Multi-resistant parasites cause first-line medications
According to the work, in the 2016-2018 period malaria parasites resistant to both artemisinin and piperaquine, a widely used drug, accounted for more than 80% of those circulating in northeastern Thailand and Vietnam.
These parasites, which spread rapidly, have also acquired new resistance mutations related to even higher rates of treatment failure. This has caused failures in one of the newest and most potent first-line drug combinations (dihydroartemisinin-piperaquine) in half of the cases in western and northeastern Cambodia, northeastern Thailand and southwest Vietnam in 2015- 2018, further compromising efforts to eliminate the disease.
“These disturbing findings indicate that the problem of resistance to multiple medications in P. falciparum has worsened substantially in Southeast Asia since 2015. This successful strain resistant to parasites is capable of invading new territories and acquiring new genetic properties, which increases the frightening prospect that it could spread to Africa where most cases of malaria occur, as did chloroquine resistance in the 1980s, contributing to millions of deaths, “experts said.
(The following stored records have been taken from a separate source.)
(** Zeroing the last word before the copy leaves exactly the padded item,
    whatever the buffer held. *)
Lemma xdr_encode_netobj_spec old bs :
  zlen bs < 2 ^ 32 - 3 -> zlen old = 4 + align4 (zlen bs) ->
  xdr_encode_netobj old bs (zlen bs) = w_opaque bs.
Proof.
  intros Hl Ho. pose proof (zlen_nonneg bs). unfold xdr_encode_netobj.
  rewrite XDR_QUADLEN_div by lia. rewrite (ztake_all _ bs) by lia.
  change (4 * ((zlen bs + 3) / 4)) with (align4 (zlen bs)).
  pose proof (align4_range (zlen bs)). pose proof (align4_mod (zlen bs)).
  set (q := align4 (zlen bs)) in *.
  assert (L1 : zlen (zwrite q (be32 0) old) = zlen old) by (apply zlen_zwrite; llia).
  assert (L2 : zlen (zwrite 0 (be32 (zlen bs)) (zwrite q (be32 0) old)) = zlen old)
    by (rewrite zlen_zwrite; rewrite ?L1; llia).
  rewrite (ztake_all (4 + q)) by (rewrite zlen_zwrite; rewrite ?L2; lia).
  rewrite zwrite_0. autorewrite with nfs_len.
  unfold zwrite at 1. rewrite ztake_app_exact by done.
  rewrite zdrop_app_ge by llia. autorewrite with nfs_len.
  replace (4 + zlen bs - 4) with (zlen bs) by lia.
  unfold w_opaque, w_fixed. f_equal. f_equal.
  destruct (decide (q = 0)) as [E|].
  { assert (zlen bs = 0) as -> by lia. rewrite E. rewrite zwrite_0.
    rewrite zrep_be32_0. autorewrite with nfs_len.
    rewrite (zdrop_all _ old) by lia. done. }
  unfold zwrite. rewrite (zdrop_all _ old) by llia. rewrite app_nil_r.
  rewrite zdrop_zdrop by lia. rewrite zdrop_app_ge by llia. autorewrite with nfs_len.
  rewrite zrep_be32_0, zdrop_zrep by lia.
  f_equal. unfold q in *. unfold align4 in *. zlia.
Qed.
(** The message bytes the stream's area holds. *)
Lemma cut_head m b o n :
  buf_ok m b -> 0 <= o -> o + n <= iov_len (head b) ->
  cut (buf_bytes m b) o n = cut (m_lin m) (iov_base (head b) + o) n.
Proof.
  intros [(? & ? & ?) _ _ _ _] Ho Hn. unfold buf_bytes. rewrite cut_app by done.
  rewrite (kvec_bytes_cut m (head b)).
  rewrite cut_cut by lia. rewrite (cut_nil (pages_bytes m b ++ _)); [apply app_nil_r|].
  left. autorewrite with nfs_len. lia.
Qed.

Lemma cut_tail m b o n :
  buf_ok m b -> 0 <= o -> o + n <= iov_len (tail b) ->
  cut (buf_bytes m b) (iov_len (head b) + page_len b + o) n = cut (m_lin m) (iov_base (tail b) + o) n.
Proof.
  intros H Ho Hn. destruct (ok_head _ _ H) as (? & ? & ?). destruct (ok_pages _ _ H) as (? & ? & ?).
  unfold buf_bytes. rewrite app_assoc, cut_app by lia.
  rewrite (cut_nil (kvec_bytes m (head b) ++ _)).
  2:{ autorewrite with nfs_len. rewrite zlen_kvec, zlen_pages by (done || apply H). lia. }
  autorewrite with nfs_len. rewrite zlen_kvec, zlen_pages by (done || apply H).
  simpl. destruct (ok_tail _ _ H) as (? & ? & ?). rewrite kvec_bytes_cut, cut_cut by lia.
  apply cut_eq; lia.
Qed.

Lemma cut_page m b i o n :
  buf_ok m b -> pages b <= i -> 0 <= o -> o + n <= PAGE_SIZE -> 0 <= n ->
  let a := (i - pages b) * PAGE_SIZE - page_base b + o in
  0 <= a -> a + n <= page_len b ->
  cut (buf_bytes m b) (iov_len (head b) + a) n = cut (the_page m i) o n.
Proof.
  intros H Hi Ho Hp Hn a Ha Hl. destruct (ok_head _ _ H) as (? & ? & ?).
  destruct (ok_pages _ _ H) as (? & ? & ?). pose proof (ok_prange _ _ H).
  destruct (decide (n = 0)) as [->|]; [by rewrite !cut_nil by lia|].
  unfold buf_bytes. rewrite cut_app by lia.
  rewrite (cut_nil (kvec_bytes m (head b))) by (rewrite zlen_kvec by apply H; lia).
  rewrite zlen_kvec by apply H. rewrite zlen_nil. simpl.
  rewrite cut_app by lia. rewrite (cut_nil (kvec_bytes m (tail b))).
  2:{ left. autorewrite with nfs_len. rewrite zlen_pages by done. lia. }
  rewrite app_nil_r. unfold pages_bytes. fold (cut (concat (m_pages m)) (pages b * PAGE_SIZE + page_base b) (page_len b)).
  rewrite cut_cut by (unfold PAGE_SIZE in *; lia).
  transitivity (cut (concat (m_pages m)) (i * PAGE_SIZE + o) n); [apply cut_eq; lia|].
  unfold cut at 1. rewrite <- zdrop_zdrop by (unfold PAGE_SIZE in *; lia).
  rewrite zdrop_concat_pages by (apply H || lia).
  unfold the_page. destruct (m_pages m !! Z.to_nat i) as [pg|] eqn:E.
  - rewrite (drop_S _ _ _ E : zdrop i (m_pages m) = _). simpl.
    assert (zlen pg = PAGE_SIZE) by (eapply (Forall_lookup_1 _ _ _ _ (ok_mem _ _ H)); exact E).
    rewrite zdrop_app_le by lia. rewrite ztake_app_le by llia. done.
  - apply lookup_ge_None in E. unfold zlen, PAGE_SIZE in *. lia.
Qed.

(** Expose the numeric content of the invariant. *)
Ltac stream_facts H :=
  let Hb := fresh "Hb" in
  pose proof (so_buf _ H) as Hb;
  pose proof (so_nw _ H); pose proof (db_len _ _ Hb); pose proof (db_small _ _ Hb);
  pose proof (ok_head _ _ (db_ok _ _ Hb)); pose proof (ok_tail _ _ (db_ok _ _ Hb));
  pose proof (ok_pages _ _ (db_ok _ _ Hb));
  pose proof (db_h4 _ _ Hb); pose proof (db_b4 _ _ Hb);
  pose proof (db_p4 _ _ Hb); pose proof (db_l4 _ _ Hb);
  unfold kvec_ok in *; destruct_and?.

Lemma zlen_msg x : stream_ok x -> zlen (msg x) = xlen (xs_buf x).
Proof.
  intros H. stream_facts H. unfold msg. autorewrite with nfs_len.
  rewrite zlen_buf by apply Hb. lia.
Qed.

Lemma zlen_stream_rest x : stream_ok x -> zlen (stream_rest x) = 4 * xs_nwords x.
Proof.
  intros H. stream_facts H. unfold stream_rest. autorewrite with nfs_len.
  rewrite zlen_msg by done. lia.
Qed.

(** [stream_contig] is a prefix of what is left, word aligned. *)
Lemma stream_contig_range x :
  stream_ok x -> 0 <= stream_contig x <= 4 * xs_nwords x.
Proof.
  intros H. stream_facts H. unfold stream_contig.
  destruct (so_at _ H) as [(E & D & L)|(E & D & _ & _)]; [|lia].
  split; [lia|]. rewrite D. cut (frag_end x <= xlen (xs_buf x)); [lia|].
  unfold frag_end. destruct (xs_page_ptr x), (xs_iov x) as [[]|]; lia.
Qed.

(** Within the fragment, the area holds the next bytes of the message. *)
Lemma area_rest x n :
  stream_ok x -> 0 <= n <= stream_contig x -> ztake n (area_at x) = ztake n (stream_rest x).
Proof.
  intros H Hn. destruct (decide (n = 0)) as [->|]; [by rewrite !ztake_le0|].
  unfold stream_contig in Hn.
  destruct (so_at _ H) as [(E & D & L)|(E & D & _ & _)]; [|lia].
  rewrite D in Hn. stream_facts H. assert (S : frag_end x <= xlen (xs_buf x)).
  { unfold frag_end. destruct (xs_page_ptr x), (xs_iov x) as [[]|]; lia. }
  unfold stream_rest, msg. rewrite zdrop_ztake, ztake_ztake by lia.
  replace (Z.min n _) with n by lia.
  change (ztake n (area_at x) = cut (buf_bytes (xs_mem x) (xs_buf x)) (xlen (xs_buf x) - 4 * xs_nwords x) n).
  rewrite <- E. pose proof (so_frag _ H) as F. unfold frag_ok in F. unfold area_at, lpos, frag_end in *.
  destruct (xs_page_ptr x) as [i|], (xs_iov x) as [[]|]; try done; destruct_and?.
  - etransitivity; [symmetry; apply (cut_page _ (xs_buf x))|apply cut_eq; [|reflexivity]].
    1: apply Hb.
    all: unfold PAGE_SIZE in *; lia.
  - rewrite cut_head by (apply Hb || lia). apply cut_eq; lia.
  - rewrite cut_tail by (apply Hb || lia). apply cut_eq; lia.
Qed.

(** ** Moving to the next fragment *)

Lemma quad_aligned n : 0 <= n < 2 ^ 32 - 3 -> n mod 4 = 0 -> 4 * XDR_QUADLEN n = n.
Proof. intros. rewrite XDR_QUADLEN_div by lia. zlia. Qed.

Lemma set_pos_aligned b nw pos :
  0 <= xlen b < 2 ^ 31 -> xlen b mod 4 = 0 -> 0 <= pos < 2 ^ 32 - 3 -> pos mod 4 = 0 ->
  nw = (if pos <? xlen b then XDR_QUADLEN (xlen b) - XDR_QUADLEN pos else 0) ->
  4 * nw = Z.max 0 (xlen b - pos).
Proof.
  intros. subst nw. pose proof (quad_aligned (xlen b)). pose proof (quad_aligned pos).
  destruct (Z.ltb_spec pos (xlen b)); lia.
Qed.

Lemma u32_small z : 0 <= z < 2 ^ 32 -> u32 z = z.
Proof. apply u32_id. Qed.

(** Entering the pages at offset [base] (of [page_len]), with everything before
    that offset decoded. *)
Lemma xdr_set_page_base_ok x base r x' :
  dec_buf_ok (xs_mem x) (xs_buf x) ->
  0 <= base < page_len (xs_buf x) -> base mod 4 = 0 ->
  4 * xs_nwords x = Z.max 0 (xlen (xs_buf x) - (iov_len (head (xs_buf x)) + base)) ->
  xdr_set_page_base x base (xdr_stream_remaining x) = (r, x') ->
  stream_ok x' /\ xs_buf x' = xs_buf x /\ xs_mem x' = xs_mem x /\
  xs_nwords x' = xs_nwords x /\ r = Z.min (page_len (xs_buf x) - base) (4 * xs_nwords x).
Proof.
  intros Hb Hbase H4 Hn E.
  pose proof (db_len _ _ Hb); pose proof (db_small _ _ Hb).
  pose proof (ok_head _ _ (db_ok _ _ Hb)) as (? & ? & ?).
  pose proof (ok_tail _ _ (db_ok _ _ Hb)) as (? & ? & ?).
  pose proof (ok_pages _ _ (db_ok _ _ Hb)) as (? & ? & ?).
  pose proof (db_h4 _ _ Hb); pose proof (db_b4 _ _ Hb);
  pose proof (db_p4 _ _ Hb); pose proof (db_l4 _ _ Hb).
  unfold xdr_set_page_base in E. rewrite (proj2 (Z.leb_gt _ _)) in E by lia.
  unfold xdr_stream_page_set_pos, xdr_stream_set_pos, xdr_stream_remaining in E.
  rewrite Z.shiftl_mul_pow2 in E by lia. unfold field_upd in E. simpl in E.
  rewrite page_idx_div, page_off_mod in E. apply pair_equal_spec in E as [E1 E2].
  assert (N : 4 * xs_nwords x' = 4 * xs_nwords x).
  { rewrite <- E2. simpl. rewrite u32_small by lia.
    rewrite Hn, (Z.add_comm (iov_len _)). eapply set_pos_aligned; [lia|lia|lia|zlia|reflexivity]. }
  assert (R : r = Z.min (page_len (xs_buf x) - base) (4 * xs_nwords x)).
  { rewrite <- E1. destruct (Z.ltb_spec (page_len (xs_buf x) - base) (xs_nwords x * 2 ^ 2)); lia. }
  rewrite E1, R in E2. rewrite <- E2 in N |- *. clear E1 E2.
  split_and!; try done; [|simpl in *; lia]. simpl in N.
  assert (Hq : base + page_base (xs_buf x) = PAGE_SIZE * ((base + page_base (xs_buf x)) / PAGE_SIZE)
    + (base + page_base (xs_buf x)) mod PAGE_SIZE) by (apply Z.div_mod; done).
  assert (Ho : 0 <= (base + page_base (xs_buf x)) mod PAGE_SIZE < PAGE_SIZE)
    by (apply Z.mod_pos_bound; done).
  assert (0 <= (base + page_base (xs_buf x)) / PAGE_SIZE) by (apply Z.div_pos; [lia|done]).
  set (q := (base + page_base (xs_buf x)) / PAGE_SIZE) in *.
  set (o := (base + page_base (xs_buf x)) mod PAGE_SIZE) in *.
  clearbody q o. unfold PAGE_SIZE in *. split.
  - done.
  - simpl. lia.
  - unfold frag_ok, PAGE_SIZE. simpl. split_and!; try lia; [|zlia]. repeat case_match; zbool; lia.
  - unfold lpos, frag_end, PAGE_SIZE. simpl. destruct (decide (0 < xs_nwords x)) as [P|P].
    + left. repeat case_match; zbool; lia.
    + right. split_and!; [lia| |done| |intros _]; repeat case_match; zbool; lia.
Qed.

(** Entering the tail, with everything before it decoded. *)
Lemma xdr_set_tail_base_ok x base r x' :
  dec_buf_ok (xs_mem x) (xs_buf x) ->
  (base = 0 /\ 4 * xs_nwords x =
    Z.max 0 (xlen (xs_buf x) - (iov_len (head (xs_buf x)) + page_len (xs_buf x)))) \/
  (base = u32 (- page_len (xs_buf x)) /\ xs_nwords x = 0 /\
    xlen (xs_buf x) <= iov_len (head (xs_buf x))) ->
  xdr_set_tail_base x base (xdr_stream_remaining x) = (r, x') ->
  stream_ok x' /\ xs_buf x' = xs_buf x /\ xs_mem x' = xs_mem x /\ xs_nwords x' = xs_nwords x.
Proof.
  intros Hb Hbase E.
  pose proof (db_len _ _ Hb); pose proof (db_small _ _ Hb).
  pose proof (ok_head _ _ (db_ok _ _ Hb)) as (? & ? & ?).
  pose proof (ok_tail _ _ (db_ok _ _ Hb)) as (? & ? & ?).
  pose proof (ok_pages _ _ (db_ok _ _ Hb)) as (? & ? & ?).
  pose proof (db_h4 _ _ Hb); pose proof (db_p4 _ _ Hb); pose proof (db_l4 _ _ Hb).
  unfold xdr_set_tail_base, xdr_set_iov, xdr_stream_set_pos, xdr_stream_remaining in E.
  rewrite Z.shiftl_mul_pow2 in E by lia. unfold field_upd in E. simpl in E.
  apply pair_equal_spec in E as [_ E].
  assert (N : 4 * xs_nwords x' = 4 * xs_nwords x /\ (0 < xs_nwords x -> base = 0) /\ 0 <= base).
  { rewrite <- E. simpl. destruct Hbase as [(-> & Hn)|(-> & Hn & Hh)].
    - split; [|lia]. rewrite u32_small by lia. rewrite Hn.
      replace (iov_len (head (xs_buf x)) + page_len (xs_buf x)) with
        (0 + page_len (xs_buf x) + iov_len (head (xs_buf x))) by lia.
      eapply set_pos_aligned; [lia|lia|lia|zlia|reflexivity].
    - split; [|split; [lia|apply u32_range]].
      replace (u32 (u32 (- page_len (xs_buf x)) + page_len (xs_buf x) + iov_len (head (xs_buf x))))
        with (iov_len (head (xs_buf x))) by (unfold u32; zlia).
      rewrite (proj2 (Z.ltb_ge _ _)) by lia. lia. }
  destruct N as (N & Nb & B0). rewrite <- E in N |- *. simpl in N. clear E.
  split_and!; try done; [|simpl; lia].
  assert (W : 4 * xs_nwords x = Z.max 0 (xlen (xs_buf x) - (iov_len (head (xs_buf x)) + page_len (xs_buf x))))
    by lia.
  split; [done|simpl; lia|unfold frag_ok; simpl; repeat case_match; zbool; lia|].
  unfold lpos, frag_end. simpl. destruct (decide (0 < xs_nwords x)) as [P|P].
  - left. specialize (Nb P). repeat case_match; zbool; lia.
  - right. split_and!; [lia| |done| |done]; repeat case_match; zbool; lia.
Qed.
Since it now provides an “ineffective” treatment and promotes the dissemination of resistance, the authors have requested that this commonly used first-line combination therapy be abandoned in the
“With the spread and intensification of resistance, our findings highlight the urgent need to adopt alternative first-line treatments. One option is to change the drug associated with piperaquine to a currently effective medication such as mefloquine or pironaridine, as they did. Cambodia and Thailand, “experts say, pointing out that there is a possibility that in the presence of artemisin resistance, these associated medications could also develop rapidly. “Another option is to use the triple ACT, in which artemisinin is combined with two associated medications instead of one,” scientists have assessed.